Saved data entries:
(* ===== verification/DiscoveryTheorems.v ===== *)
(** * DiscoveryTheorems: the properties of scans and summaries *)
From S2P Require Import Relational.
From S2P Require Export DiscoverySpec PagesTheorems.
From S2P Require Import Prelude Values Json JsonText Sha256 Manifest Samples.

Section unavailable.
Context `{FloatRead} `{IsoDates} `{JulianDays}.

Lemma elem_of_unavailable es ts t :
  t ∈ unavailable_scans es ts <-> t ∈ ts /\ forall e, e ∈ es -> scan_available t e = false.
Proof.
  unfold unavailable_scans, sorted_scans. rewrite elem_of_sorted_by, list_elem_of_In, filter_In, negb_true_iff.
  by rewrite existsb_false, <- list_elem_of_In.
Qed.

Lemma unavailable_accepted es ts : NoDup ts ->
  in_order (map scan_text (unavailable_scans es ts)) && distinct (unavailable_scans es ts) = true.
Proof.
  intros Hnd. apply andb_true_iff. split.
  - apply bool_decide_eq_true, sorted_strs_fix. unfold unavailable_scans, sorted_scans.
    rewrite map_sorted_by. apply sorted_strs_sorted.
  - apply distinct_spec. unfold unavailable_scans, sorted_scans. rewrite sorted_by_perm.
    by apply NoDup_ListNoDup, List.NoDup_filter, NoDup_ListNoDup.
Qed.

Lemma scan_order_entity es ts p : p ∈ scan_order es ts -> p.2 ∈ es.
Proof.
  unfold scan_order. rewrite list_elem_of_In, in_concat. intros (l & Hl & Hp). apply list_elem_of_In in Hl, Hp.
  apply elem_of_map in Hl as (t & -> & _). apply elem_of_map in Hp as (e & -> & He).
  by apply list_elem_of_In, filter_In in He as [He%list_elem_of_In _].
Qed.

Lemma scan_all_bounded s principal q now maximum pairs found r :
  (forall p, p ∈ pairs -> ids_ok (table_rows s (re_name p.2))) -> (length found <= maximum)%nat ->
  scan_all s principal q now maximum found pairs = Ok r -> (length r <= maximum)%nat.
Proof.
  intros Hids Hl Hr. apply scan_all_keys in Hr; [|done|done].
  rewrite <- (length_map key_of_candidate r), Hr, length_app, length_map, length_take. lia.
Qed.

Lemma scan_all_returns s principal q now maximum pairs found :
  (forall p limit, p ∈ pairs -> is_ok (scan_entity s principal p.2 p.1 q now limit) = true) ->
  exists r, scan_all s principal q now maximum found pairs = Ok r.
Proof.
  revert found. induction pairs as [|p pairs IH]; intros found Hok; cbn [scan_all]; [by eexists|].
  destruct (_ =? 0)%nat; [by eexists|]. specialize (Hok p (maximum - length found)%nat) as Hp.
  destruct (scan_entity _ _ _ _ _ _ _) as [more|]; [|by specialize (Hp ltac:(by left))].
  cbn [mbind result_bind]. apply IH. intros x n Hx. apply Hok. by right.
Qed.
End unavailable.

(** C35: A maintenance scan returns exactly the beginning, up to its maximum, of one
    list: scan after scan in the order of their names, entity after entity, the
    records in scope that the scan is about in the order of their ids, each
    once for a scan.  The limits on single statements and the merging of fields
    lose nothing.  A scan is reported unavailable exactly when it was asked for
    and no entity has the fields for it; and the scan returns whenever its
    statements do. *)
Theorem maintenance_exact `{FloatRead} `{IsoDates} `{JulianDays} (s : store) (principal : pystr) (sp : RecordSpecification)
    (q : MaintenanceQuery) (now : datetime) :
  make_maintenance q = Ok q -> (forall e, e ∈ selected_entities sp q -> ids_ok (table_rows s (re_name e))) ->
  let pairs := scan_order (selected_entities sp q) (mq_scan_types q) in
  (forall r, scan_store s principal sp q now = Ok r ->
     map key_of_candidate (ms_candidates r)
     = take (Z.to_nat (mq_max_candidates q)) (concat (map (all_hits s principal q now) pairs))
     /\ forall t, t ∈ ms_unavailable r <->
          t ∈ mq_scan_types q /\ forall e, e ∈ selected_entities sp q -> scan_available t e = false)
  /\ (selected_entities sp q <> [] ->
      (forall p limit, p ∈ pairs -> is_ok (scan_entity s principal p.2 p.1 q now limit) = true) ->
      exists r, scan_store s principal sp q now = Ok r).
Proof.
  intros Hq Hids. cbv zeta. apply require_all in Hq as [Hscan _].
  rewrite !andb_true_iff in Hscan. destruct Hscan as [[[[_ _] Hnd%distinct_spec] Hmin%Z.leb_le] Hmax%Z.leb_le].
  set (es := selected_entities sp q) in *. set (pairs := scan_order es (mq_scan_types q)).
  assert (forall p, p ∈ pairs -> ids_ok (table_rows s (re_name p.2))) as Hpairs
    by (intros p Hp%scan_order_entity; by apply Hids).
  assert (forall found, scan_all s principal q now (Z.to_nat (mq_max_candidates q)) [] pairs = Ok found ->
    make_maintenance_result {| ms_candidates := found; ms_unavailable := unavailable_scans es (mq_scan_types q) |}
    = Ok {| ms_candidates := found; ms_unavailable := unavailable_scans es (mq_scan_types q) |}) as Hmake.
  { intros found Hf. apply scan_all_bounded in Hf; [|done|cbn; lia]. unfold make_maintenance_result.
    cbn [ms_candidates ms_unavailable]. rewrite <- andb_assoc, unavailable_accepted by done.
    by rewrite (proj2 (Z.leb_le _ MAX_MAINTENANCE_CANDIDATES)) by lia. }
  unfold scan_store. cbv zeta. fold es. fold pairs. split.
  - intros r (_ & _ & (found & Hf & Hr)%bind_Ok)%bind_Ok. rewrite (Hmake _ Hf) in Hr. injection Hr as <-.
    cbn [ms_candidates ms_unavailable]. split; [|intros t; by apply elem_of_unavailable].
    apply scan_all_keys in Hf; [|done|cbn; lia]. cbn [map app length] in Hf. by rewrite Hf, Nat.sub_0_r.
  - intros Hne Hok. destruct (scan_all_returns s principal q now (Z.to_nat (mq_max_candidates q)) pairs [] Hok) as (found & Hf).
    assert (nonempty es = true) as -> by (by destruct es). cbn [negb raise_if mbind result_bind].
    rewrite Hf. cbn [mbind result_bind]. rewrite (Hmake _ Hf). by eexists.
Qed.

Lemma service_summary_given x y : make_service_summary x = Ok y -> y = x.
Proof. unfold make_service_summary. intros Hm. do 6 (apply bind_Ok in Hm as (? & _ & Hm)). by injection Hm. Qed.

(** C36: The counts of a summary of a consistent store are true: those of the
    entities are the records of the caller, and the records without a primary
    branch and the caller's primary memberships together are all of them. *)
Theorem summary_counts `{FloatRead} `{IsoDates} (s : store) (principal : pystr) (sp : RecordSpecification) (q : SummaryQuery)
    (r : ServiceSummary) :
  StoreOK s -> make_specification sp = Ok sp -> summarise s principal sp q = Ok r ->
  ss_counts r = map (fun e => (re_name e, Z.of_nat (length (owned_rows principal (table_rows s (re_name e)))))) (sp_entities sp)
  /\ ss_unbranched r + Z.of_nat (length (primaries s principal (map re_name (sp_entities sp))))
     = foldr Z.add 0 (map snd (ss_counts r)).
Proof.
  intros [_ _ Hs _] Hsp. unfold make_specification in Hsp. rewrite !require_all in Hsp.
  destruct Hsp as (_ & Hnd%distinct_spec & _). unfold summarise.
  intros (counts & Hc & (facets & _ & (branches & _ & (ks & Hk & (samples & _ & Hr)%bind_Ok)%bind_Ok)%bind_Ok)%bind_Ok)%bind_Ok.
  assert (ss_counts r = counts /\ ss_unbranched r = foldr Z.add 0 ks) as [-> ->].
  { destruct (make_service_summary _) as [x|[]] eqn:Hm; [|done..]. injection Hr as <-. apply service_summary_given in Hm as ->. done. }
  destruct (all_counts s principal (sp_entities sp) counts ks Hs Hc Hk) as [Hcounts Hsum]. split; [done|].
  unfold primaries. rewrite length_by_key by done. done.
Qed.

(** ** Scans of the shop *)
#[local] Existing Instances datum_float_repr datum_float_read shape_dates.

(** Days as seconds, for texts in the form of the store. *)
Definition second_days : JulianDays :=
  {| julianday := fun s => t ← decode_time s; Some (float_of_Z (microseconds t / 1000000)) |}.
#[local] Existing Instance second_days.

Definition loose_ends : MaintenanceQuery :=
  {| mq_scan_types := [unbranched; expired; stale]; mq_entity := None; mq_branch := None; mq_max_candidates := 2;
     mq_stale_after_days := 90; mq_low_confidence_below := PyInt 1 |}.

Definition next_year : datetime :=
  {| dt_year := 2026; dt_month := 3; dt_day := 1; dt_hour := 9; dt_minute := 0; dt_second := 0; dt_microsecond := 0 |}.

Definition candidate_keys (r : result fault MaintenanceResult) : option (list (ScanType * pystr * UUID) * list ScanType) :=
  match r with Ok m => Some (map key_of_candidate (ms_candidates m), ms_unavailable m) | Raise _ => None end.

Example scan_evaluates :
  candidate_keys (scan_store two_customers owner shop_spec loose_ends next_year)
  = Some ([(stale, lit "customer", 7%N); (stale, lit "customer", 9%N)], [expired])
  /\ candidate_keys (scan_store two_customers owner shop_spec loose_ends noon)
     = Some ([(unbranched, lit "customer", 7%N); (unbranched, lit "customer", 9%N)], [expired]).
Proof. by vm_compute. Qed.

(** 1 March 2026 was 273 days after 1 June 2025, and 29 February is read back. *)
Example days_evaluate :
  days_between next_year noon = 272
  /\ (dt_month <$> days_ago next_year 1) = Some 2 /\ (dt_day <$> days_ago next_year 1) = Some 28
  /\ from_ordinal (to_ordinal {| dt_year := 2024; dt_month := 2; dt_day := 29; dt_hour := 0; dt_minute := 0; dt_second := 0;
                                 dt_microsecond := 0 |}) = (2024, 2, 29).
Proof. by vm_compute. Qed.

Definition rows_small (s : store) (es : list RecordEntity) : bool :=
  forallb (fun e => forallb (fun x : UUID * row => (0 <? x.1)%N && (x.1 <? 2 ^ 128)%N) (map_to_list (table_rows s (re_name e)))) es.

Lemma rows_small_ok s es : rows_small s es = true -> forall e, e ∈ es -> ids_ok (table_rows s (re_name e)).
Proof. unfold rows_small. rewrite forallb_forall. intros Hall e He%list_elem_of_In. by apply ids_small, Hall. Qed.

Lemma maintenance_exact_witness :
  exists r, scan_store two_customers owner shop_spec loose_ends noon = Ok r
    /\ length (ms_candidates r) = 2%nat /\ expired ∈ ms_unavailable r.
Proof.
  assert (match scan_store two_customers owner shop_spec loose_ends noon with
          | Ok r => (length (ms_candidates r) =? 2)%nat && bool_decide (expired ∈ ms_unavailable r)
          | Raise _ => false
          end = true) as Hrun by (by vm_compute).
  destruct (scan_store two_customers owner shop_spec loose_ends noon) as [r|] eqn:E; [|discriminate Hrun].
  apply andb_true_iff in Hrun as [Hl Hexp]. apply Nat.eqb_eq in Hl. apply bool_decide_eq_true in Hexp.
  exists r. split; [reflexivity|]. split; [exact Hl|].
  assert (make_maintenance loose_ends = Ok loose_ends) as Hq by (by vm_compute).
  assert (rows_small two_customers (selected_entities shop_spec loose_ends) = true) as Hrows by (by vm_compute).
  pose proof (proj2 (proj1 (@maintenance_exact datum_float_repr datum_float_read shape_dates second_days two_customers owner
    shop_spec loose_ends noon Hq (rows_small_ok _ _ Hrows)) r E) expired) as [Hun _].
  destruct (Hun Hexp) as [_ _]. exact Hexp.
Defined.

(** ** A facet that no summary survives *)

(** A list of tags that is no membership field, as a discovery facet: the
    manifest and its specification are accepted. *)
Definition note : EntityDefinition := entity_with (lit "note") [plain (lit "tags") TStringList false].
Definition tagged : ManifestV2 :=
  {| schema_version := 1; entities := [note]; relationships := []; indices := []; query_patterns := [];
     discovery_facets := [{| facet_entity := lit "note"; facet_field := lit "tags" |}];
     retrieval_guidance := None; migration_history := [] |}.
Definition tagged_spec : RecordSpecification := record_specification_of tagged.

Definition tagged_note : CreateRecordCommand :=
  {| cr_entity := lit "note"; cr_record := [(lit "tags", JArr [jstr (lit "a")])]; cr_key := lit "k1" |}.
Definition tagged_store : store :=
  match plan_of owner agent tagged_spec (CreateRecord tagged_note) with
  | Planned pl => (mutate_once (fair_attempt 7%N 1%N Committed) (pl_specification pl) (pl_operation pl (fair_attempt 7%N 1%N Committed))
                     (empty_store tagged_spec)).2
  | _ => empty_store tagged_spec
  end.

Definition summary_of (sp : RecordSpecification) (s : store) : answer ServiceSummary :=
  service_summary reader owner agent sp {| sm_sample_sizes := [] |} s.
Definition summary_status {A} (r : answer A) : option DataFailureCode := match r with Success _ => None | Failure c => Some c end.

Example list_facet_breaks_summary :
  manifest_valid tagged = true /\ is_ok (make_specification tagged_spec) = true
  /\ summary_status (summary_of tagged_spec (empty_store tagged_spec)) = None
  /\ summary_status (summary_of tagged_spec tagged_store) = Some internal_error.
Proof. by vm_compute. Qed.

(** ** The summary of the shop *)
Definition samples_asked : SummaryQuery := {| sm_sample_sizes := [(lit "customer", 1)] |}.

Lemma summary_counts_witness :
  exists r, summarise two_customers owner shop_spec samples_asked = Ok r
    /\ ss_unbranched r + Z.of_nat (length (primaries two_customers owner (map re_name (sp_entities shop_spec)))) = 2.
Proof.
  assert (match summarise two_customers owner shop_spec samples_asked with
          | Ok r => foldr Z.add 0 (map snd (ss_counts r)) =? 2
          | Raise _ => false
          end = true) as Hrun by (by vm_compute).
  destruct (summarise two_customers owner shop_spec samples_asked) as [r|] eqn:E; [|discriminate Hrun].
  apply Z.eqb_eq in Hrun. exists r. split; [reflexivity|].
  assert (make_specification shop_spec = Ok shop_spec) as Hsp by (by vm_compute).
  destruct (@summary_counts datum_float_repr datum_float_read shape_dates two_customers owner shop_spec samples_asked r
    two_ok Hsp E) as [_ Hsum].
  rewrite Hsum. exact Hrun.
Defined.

> **WHAT IS BEING ASKED**
Starting at the line above that holds "(** ** A facet that no summary survives *)" and ending at the line that holds "manifest and its", transcribe each line exactly and include no other lines.

> **SOLUTION FOR THIS EXERCISE**
(** ** A facet that no summary survives *)

(** A list of tags that is no membership field, as a discovery facet: the
    manifest and its specification are accepted. *)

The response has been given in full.